Work instruction:
Print exactly what the entries say, line by line, from the first line down to the one with "let v := ptw", inclusive.

Data for this task:
(* ===== verification/VmUser.v ===== *)
(** * User address spaces: uvmunmap, uvmalloc, uvmdealloc

    [pm_inv] is the ownership discipline of a process's memory: below TRAPFRAME
    every mapped page is a page of RAM that is neither free, nor a page-table
    page, nor mapped twice. *)

From S2P Require Import Prelude Types StringC Spinlock Kalloc PageTable Vm VmCopy.

(** The page mapped at [va], with or without PTE_U. *)
Definition upage (m : bytes) (root va : Z) : option Z :=
  let v := ptw m root va in if pte_valid v then Some (PTE2PA v) else None.

Definition pm_inv `{Layout} (w : world) (root : Z) (free : list Z) : Prop :=
  vm_inv w root free ∧
  (∀ va a, 0 ≤ va < TRAPFRAME → upage (w_mem w) root va = Some a →
     page_ok a ∧ ¬ in_pt (w_mem w) root a ∧ a ∉ free) ∧
  (∀ va va' a, 0 ≤ va < TRAPFRAME → 0 ≤ va' < TRAPFRAME →
     upage (w_mem w) root va = Some a → upage (w_mem w) root va' = Some a → va / PGSIZE = va' / PGSIZE).

(** The translation of [m] is that of [m0] without the [n] pages at [a]. *)
Definition unmaps (m0 m : bytes) (root a n : Z) : Prop :=
  ∀ va, 0 ≤ va < MAXVA →
    ptw m root va = if decide (a ≤ va < a + n * PGSIZE) then 0 else ptw m0 root va.

(** [freed] has been put on the free list: outside those pages and the page
    table, memory is the same. *)
Definition shrinks `{Layout} (root : Z) (w : world) (free : list Z) (w' : world) (freed : list Z) : Prop :=
  pm_inv w' root (freed ++ free) ∧ mem_only w w' ∧
  (∀ path, tpath path → node (w_mem w') root path = node (w_mem w) root path) ∧
  (∀ x, (∀ c, in_pt (w_mem w) root c ∨ c ∈ freed → ¬ (c ≤ x < c + PGSIZE)) → w_mem w' x = w_mem w x).

Lemma TRAPFRAME_MAXVA : TRAPFRAME = MAXVA - 2 * PGSIZE.
Proof. done. Qed.

Lemma upage_ext m m' root va : ptw m' root va = ptw m root va → upage m' root va = upage m root va.
Proof. unfold upage. by intros ->. Qed.

Lemma upage_page m root va va' : va / PGSIZE = va' / PGSIZE → upage m root va = upage m root va'.
Proof. intros E. unfold upage. by rewrite (ptw_page _ _ _ _ E). Qed.

Lemma pt_at_nodes m m' root a :
  (∀ path, tpath path → node m' root path = node m root path) → in_pt m' root a ↔ in_pt m root a.
Proof. intros Hn. split; intros (p & Ht & E); exists p; (split; [done|]); [by rewrite <-Hn|by rewrite Hn]. Qed.

Section Unmap.
Context `{LayoutOk}.

Lemma shrinks_refl root w free : pm_inv w root free → shrinks root w free w [].
Proof. intros Hi. split_and!; [done|apply mem_only_refl|done|done]. Qed.

Lemma shrinks_trans root w1 free w2 fr1 w3 fr2 :
  shrinks root w1 free w2 fr1 → shrinks root w2 (fr1 ++ free) w3 fr2 →
  shrinks root w1 free w3 (fr2 ++ fr1).
Proof.
  intros (I1 & M1 & N1 & O1) (I2 & M2 & N2 & O2). split_and!.
  - by rewrite <-(assoc_L (++)).
  - by eapply mem_only_trans.
  - intros path Ht. by rewrite N2, N1.
  - intros x Hx. rewrite O2, O1; [done| |].
    + intros c [Hc|Hc]; apply Hx; [by left|right; set_solver].
    + intros c [Hc|Hc]; apply Hx; [left; by apply (pt_at_nodes (w_mem w1)) in Hc|right; set_solver].
Qed.

(** The whole translation unchanged but for one page: the discipline follows. *)
Lemma pm_inv_unmap root w w' free free' a pa :
  pm_inv w root free → vm_inv w' root free' →
  (∀ path, tpath path → node (w_mem w') root path = node (w_mem w) root path) →
  0 ≤ a < TRAPFRAME → a `mod` PGSIZE = 0 → upage (w_mem w) root a = Some pa →
  unmaps (w_mem w) (w_mem w') root a 1 → (∀ c, c ∈ free' → c = pa ∨ c ∈ free) →
  pm_inv w' root free'.
Proof.
  intros (_ & Hp & Hinj) Hi Hn Ha Hm Epa Hun Hfree.
  assert (Hup : ∀ va b, 0 ≤ va < TRAPFRAME → upage (w_mem w') root va = Some b →
                upage (w_mem w) root va = Some b ∧ va / PGSIZE ≠ a / PGSIZE).
  { intros va b Hva. unfold upage. rewrite Hun by (rewrite TRAPFRAME_MAXVA in *; unfold PGSIZE in *; lia).
    case_decide as Hd; [done|]. intros E. split; [done|]. rewrite div_page by done. lia. }
  split_and!; [done| |].
  - intros va b Hva [E Hd]%Hup; [|done]. destruct (Hp va b Hva E) as (P1 & P2 & P3).
    split_and!; [done|by rewrite (pt_at_nodes (w_mem w))|].
    intros [->|Hc]%Hfree; [|done]. apply Hd. by apply (Hinj va a pa).
  - intros va va' b Hva Hva' [E _]%Hup [E' _]%Hup; [|done..]. by apply (Hinj va va' b).
Qed.

(** The state after kfree of the page [b]. *)
Definition gave (w : world) (b : Z) : world :=
  set_freelist b (set_mem (freed_mem w b) (settle w)).

Lemma gave_facts root w f b :
  vm_inv w root f → page_ok b → ¬ in_pt (w_mem w) root b → b ∉ f →
  vm_inv (gave w b) root (b :: f) ∧ mem_only w (gave w b) ∧
  same_outside b (w_mem w) (w_mem (gave w b)) ∧
  (∀ path, tpath path → node (w_mem (gave w b)) root path = node (w_mem w) root path) ∧
  (∀ va, ptw (w_mem (gave w b)) root va = ptw (w_mem w) root va).
Proof.
  intros (Hk & Hwf & Hdis & Hok & Hlk) Hpage Hnin Hnf.
  destruct (freed_inv _ _ _ Hk Hpage Hnf) as [Hk1 Hout].
  assert (Hfr : ∀ c x, in_pt (w_mem w) root c → c ≤ x < c + PGSIZE → w_mem (gave w b) x = w_mem w x).
  { intros c x Hc Hx. unfold gave. rsimpl. apply Hout. pose proof Hc as (pc & Htc & Epc).
    destruct (proj1 Hwf _ _ Htc Epc) as [Mc _], Hpage as [Mp _].
    assert (c ≠ b) by (intros ->; done). destruct (pages_apart c b); try done; lia. }
  assert (Hn1 : ∀ path, tpath path → node (w_mem (gave w b)) root path = node (w_mem w) root path)
    by (intros; by apply node_frame).
  split_and!; [|exact (mem_only_settle w (freed_mem w b) b)|done|done|intros va; by apply ptw_frame].
  split_and!; [done|by eapply pt_wf_nodes| |by apply (settle_cpu_ok w)|done].
  intros c Hc%(pt_at_nodes (w_mem w)); [|done].
  intros [->|Hx]%elem_of_cons; [done|by apply (Hdis c)].
Qed.

(** One round of uvmunmap with do_free. *)
Lemma unmap_one root a v q w free :
  pm_inv w root free → 0 ≤ a < TRAPFRAME → a `mod` PGSIZE = 0 →
  node (w_mem w) root [PX 2 a; PX 1 a] = Some q → v = ptw (w_mem w) root a → pte_valid v = true →
  let w1 := gave w (PTE2PA v) in
  let w' := set_mem (st64 (w_mem w1) (pte_at q (PX 0 a)) 0) w1 in
  shrinks root w free w' [PTE2PA v] ∧ unmaps (w_mem w) (w_mem w') root a 1.
Proof.
  intros Hpm Ha Hm Eq Ev Hv w1 w'. pose proof Hpm as (Hvm & Hp & Hinj).
  assert (Eup : upage (w_mem w) root a = Some (PTE2PA v)).
  { unfold upage. by rewrite <-Ev, Hv. }
  destruct (Hp a _ Ha Eup) as (Hpage & Hnin & Hnf).
  destruct (gave_facts root w free (PTE2PA v) Hvm Hpage Hnin Hnf) as (Hvm1 & M1 & Hout & Hn1 & Ht1).
  fold w1 in Hvm1, M1, Hout, Hn1, Ht1.
  assert (Eq1 : node (w_mem w1) root [PX 2 a; PX 1 a] = Some q) by (by rewrite Hn1).
  pose proof (leaf_store root a q 0 w1 _ Hvm1 Eq1) as (Hvm2 & M2 & _). fold w' in Hvm2, M2.
  assert (Hun : unmaps (w_mem w) (w_mem w') root a 1).
  { intros va Hva. unfold w'. rsimpl.
    rewrite (ptw_leaf_store (w_mem w1) root a q 0 va);
      [|apply Hvm1|done|rewrite TRAPFRAME_MAXVA in *; unfold PGSIZE in *; lia|done|lia].
    rewrite Z.mul_1_l. destruct (decide (a ≤ va < a + PGSIZE)).
    - rewrite decide_True by (by apply div_page). done.
    - rewrite decide_False by (by rewrite div_page). apply Ht1. }
  assert (Hn2 : ∀ path, tpath path → node (w_mem w') root path = node (w_mem w) root path).
  { intros path Ht. unfold w'. rsimpl.
    pose proof (PX_range 0 a ltac:(lia)).
    rewrite (leaf_store_nodes (w_mem w1) root [PX 2 a; PX 1 a])
      by (done || apply Hvm1 || apply tpath_2). by apply Hn1. }
  split; [|done]. split_and!.
  - refine (pm_inv_unmap root w w' free _ a (PTE2PA v) Hpm Hvm2 Hn2 Ha Hm Eup Hun _).
    intros c [->|Hc]%elem_of_cons; [by left|by right].
  - exact (mem_only_trans _ _ _ M1 M2).
  - exact Hn2.
  - intros x Hx. pose proof (pte_at_in q (PX 0 a) (PX_range 0 a ltac:(lia))).
    assert (Hq : ¬ (q ≤ x < q + PGSIZE)) by (apply Hx; left; by exists [PX 2 a; PX 1 a]).
    unfold w'. rsimpl. unfold st64. rewrite st_out by lia. apply Hout.
    apply Hx. right. by left.
Qed.

Lemma ptw_valid_node m root va :
  pte_valid (ptw m root va) = true →
  ∃ q, node m root [PX 2 va; PX 1 va] = Some q ∧ ptw m root va = ld64 m (pte_at q (PX 0 va)).
Proof. unfold ptw. destruct (node m root _) as [q|]; [by eauto|done]. Qed.

(** walk on a mapped page. *)
Lemma walk_mapped root va env w :
  pt_wf (w_mem w) root → va < MAXVA → pte_valid (ptw (w_mem w) root va) = true →
  ∃ q, node (w_mem w) root [PX 2 va; PX 1 va] = Some q
    ∧ walk root va false env w = Ret (pte_at q (PX 0 va)) env w
    ∧ (pte_at q (PX 0 va) =? 0) = false
    ∧ ld64 (w_mem w) (pte_at q (PX 0 va)) = ptw (w_mem w) root va.
Proof.
  intros Hwf Hva Hv. destruct (ptw_valid_node _ _ _ Hv) as (q & Eq & Ev). exists q.
  split_and!; [done|by rewrite walk_noalloc, Eq| |done].
  apply Z.eqb_neq. pose proof (page_ok_pos _ (proj1 Hwf _ _ (tpath_2 va) Eq)).
  pose proof (PX_range 0 va ltac:(lia)). unfold pte_at. lia.
Qed.

(** The [n] pages at [a] are mapped by leaf entries. *)
Definition leaves (m : bytes) (root a n : Z) : Prop :=
  ∀ va, a ≤ va < a + n * PGSIZE →
    pte_valid (ptw m root va) = true ∧ PTE_FLAGS (ptw m root va) ≠ PTE_V.

Lemma pte_valid_test v : pte_valid v = true → (Z.land v PTE_V =? 0) = false.
Proof. unfold pte_valid, nz. by intros ->%negb_true_iff. Qed.

Lemma next_page a : a `mod` PGSIZE = 0 → (a + PGSIZE) `mod` PGSIZE = 0.
Proof. intros Ha. rewrite <-Z.add_mod_idemp_r, Z_mod_same_full, Z.add_0_r by done. done. Qed.

Lemma unmaps_cons m0 m1 m2 root a n :
  0 ≤ n → unmaps m0 m1 root a 1 → unmaps m1 m2 root (a + PGSIZE) n → unmaps m0 m2 root a (1 + n).
Proof.
  intros Hn H1 H2 va Hva. rewrite H2, H1 by done.
  repeat case_decide; try done; unfold PGSIZE in *; lia.
Qed.

Lemma uvmunmap_loop_run (n : nat) fuel root a env w free :
  pm_inv w root free → a `mod` PGSIZE = 0 → 0 ≤ a → a + Z.of_nat n * PGSIZE ≤ TRAPFRAME →
  (n < fuel)%nat → leaves (w_mem w) root a (Z.of_nat n) →
  wp (uvmunmap_loop fuel root a (a + Z.of_nat n * PGSIZE) true) env w (λ _ e w', e = env ∧ ∃ freed,
    shrinks root w free w' freed ∧ unmaps (w_mem w) (w_mem w') root a (Z.of_nat n)
    ∧ (∀ c, c ∈ freed → ∃ va, a ≤ va < a + Z.of_nat n * PGSIZE ∧ upage (w_mem w) root va = Some c)
    ∧ (∀ va c, a ≤ va < a + Z.of_nat n * PGSIZE → upage (w_mem w) root va = Some c → c ∈ freed)).
Proof.
  revert fuel a w free. induction n as [|n IH]; intros fuel a w free Hpm Hm Ha Hmax Hf Hl;
    (destruct fuel as [|fuel]; [lia|]); cbn [uvmunmap_loop].
  { rewrite Z.add_0_r, Z.ltb_irrefl. cbn [negb]. mstep. split; [done|]. exists [].
    split_and!; [by apply shrinks_refl|intros va Hva; by rewrite decide_False by lia|set_solver|lia]. }
  pose proof TRAPFRAME_MAXVA as HT. assert (HM : MAXVA = 2 ^ 38) by done.
  rewrite (proj2 (Z.ltb_lt _ _)) by (unfold PGSIZE; lia). cbn [negb].
  pose proof Hpm as ((Hk & Hwf & Hdis & Hok & Hlk) & Hp & Hinj).
  destruct (Hl a ltac:(unfold PGSIZE; lia)) as [Hv Hfl].
  destruct (walk_mapped root a env w Hwf ltac:(unfold PGSIZE in *; lia) Hv) as (q & Eq & Ew & Ene & Ev).
  mstep. eapply wp_intro; [exact Ew|]. cbv beta. rewrite Ene. unfold ld64_k. msteps. rewrite Ev.
  rewrite pte_valid_test by done. rewrite (proj2 (Z.eqb_neq _ _)) by done. unfold when. mstep.
  assert (Eup : upage (w_mem w) root a = Some (PTE2PA (ptw (w_mem w) root a))).
  { unfold upage. by rewrite Hv. }
  destruct (Hp a _ ltac:(unfold PGSIZE in *; lia) Eup) as (Hpage & Hnin & Hnf).
  mcall kfree_run. unfold st64_k. msteps.
  destruct (unmap_one root a _ q w free Hpm ltac:(unfold PGSIZE in *; lia) Hm Eq eq_refl Hv) as (S1 & U1).
  rewrite u64_small by (unfold PGSIZE in *; lia).
  set (w1 := set_mem (st64 _ _ 0) _) in S1, U1 |- *. clearbody w1.
  replace (a + Z.of_nat (S n) * PGSIZE) with ((a + PGSIZE) + Z.of_nat n * PGSIZE) by (unfold PGSIZE; lia).
  eapply wp_mono; [eapply IH; [apply S1|by apply next_page|unfold PGSIZE in *; lia..|]|].
  { intros va Hva. rewrite U1 by (unfold PGSIZE in *; lia).
    rewrite decide_False by lia. apply Hl. unfold PGSIZE in *; lia. }
  intros _ e w' (-> & freed & S2 & U2 & F1 & F2). split; [done|].
  exists (freed ++ [PTE2PA (ptw (w_mem w) root a)]).
  assert (Hsame : ∀ va, a + PGSIZE ≤ va < a + PGSIZE + Z.of_nat n * PGSIZE →
    upage (w_mem w1) root va = upage (w_mem w) root va).
  { intros va Hva. apply upage_ext. rewrite U1 by (unfold PGSIZE in *; lia). rewrite decide_False by lia. done. }
  replace (Z.of_nat (S n)) with (1 + Z.of_nat n) by lia.
  split_and!.
  - by eapply shrinks_trans.
  - by eapply unmaps_cons; [lia|..].
  - intros c [Hc|Hc]%elem_of_app.
    + destruct (F1 c Hc) as (va & Hva & E). rewrite Hsame in E by done. exists va. split; [unfold PGSIZE in *; lia|done].
    + apply list_elem_of_singleton in Hc as ->. exists a. split; [unfold PGSIZE in *; lia|done].
  - intros va c Hva E. apply elem_of_app. destruct (decide (va < a + PGSIZE)).
    + right. apply list_elem_of_singleton. rewrite (upage_page _ _ va a), Eup in E by (apply div_page; [done|lia]).
      congruence.
    + left. apply (F2 va); [unfold PGSIZE in *; lia|]. by rewrite Hsame by (unfold PGSIZE in *; lia).
Qed.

Solution for this task:
(* ===== verification/VmUser.v ===== *)
(** * User address spaces: uvmunmap, uvmalloc, uvmdealloc

    [pm_inv] is the ownership discipline of a process's memory: below TRAPFRAME
    every mapped page is a page of RAM that is neither free, nor a page-table
    page, nor mapped twice. *)

From S2P Require Import Prelude Types StringC Spinlock Kalloc PageTable Vm VmCopy.

(** The page mapped at [va], with or without PTE_U. *)
Definition upage (m : bytes) (root va : Z) : option Z :=
  let v := ptw m root va in if pte_valid v then Some (PTE2PA v) else None.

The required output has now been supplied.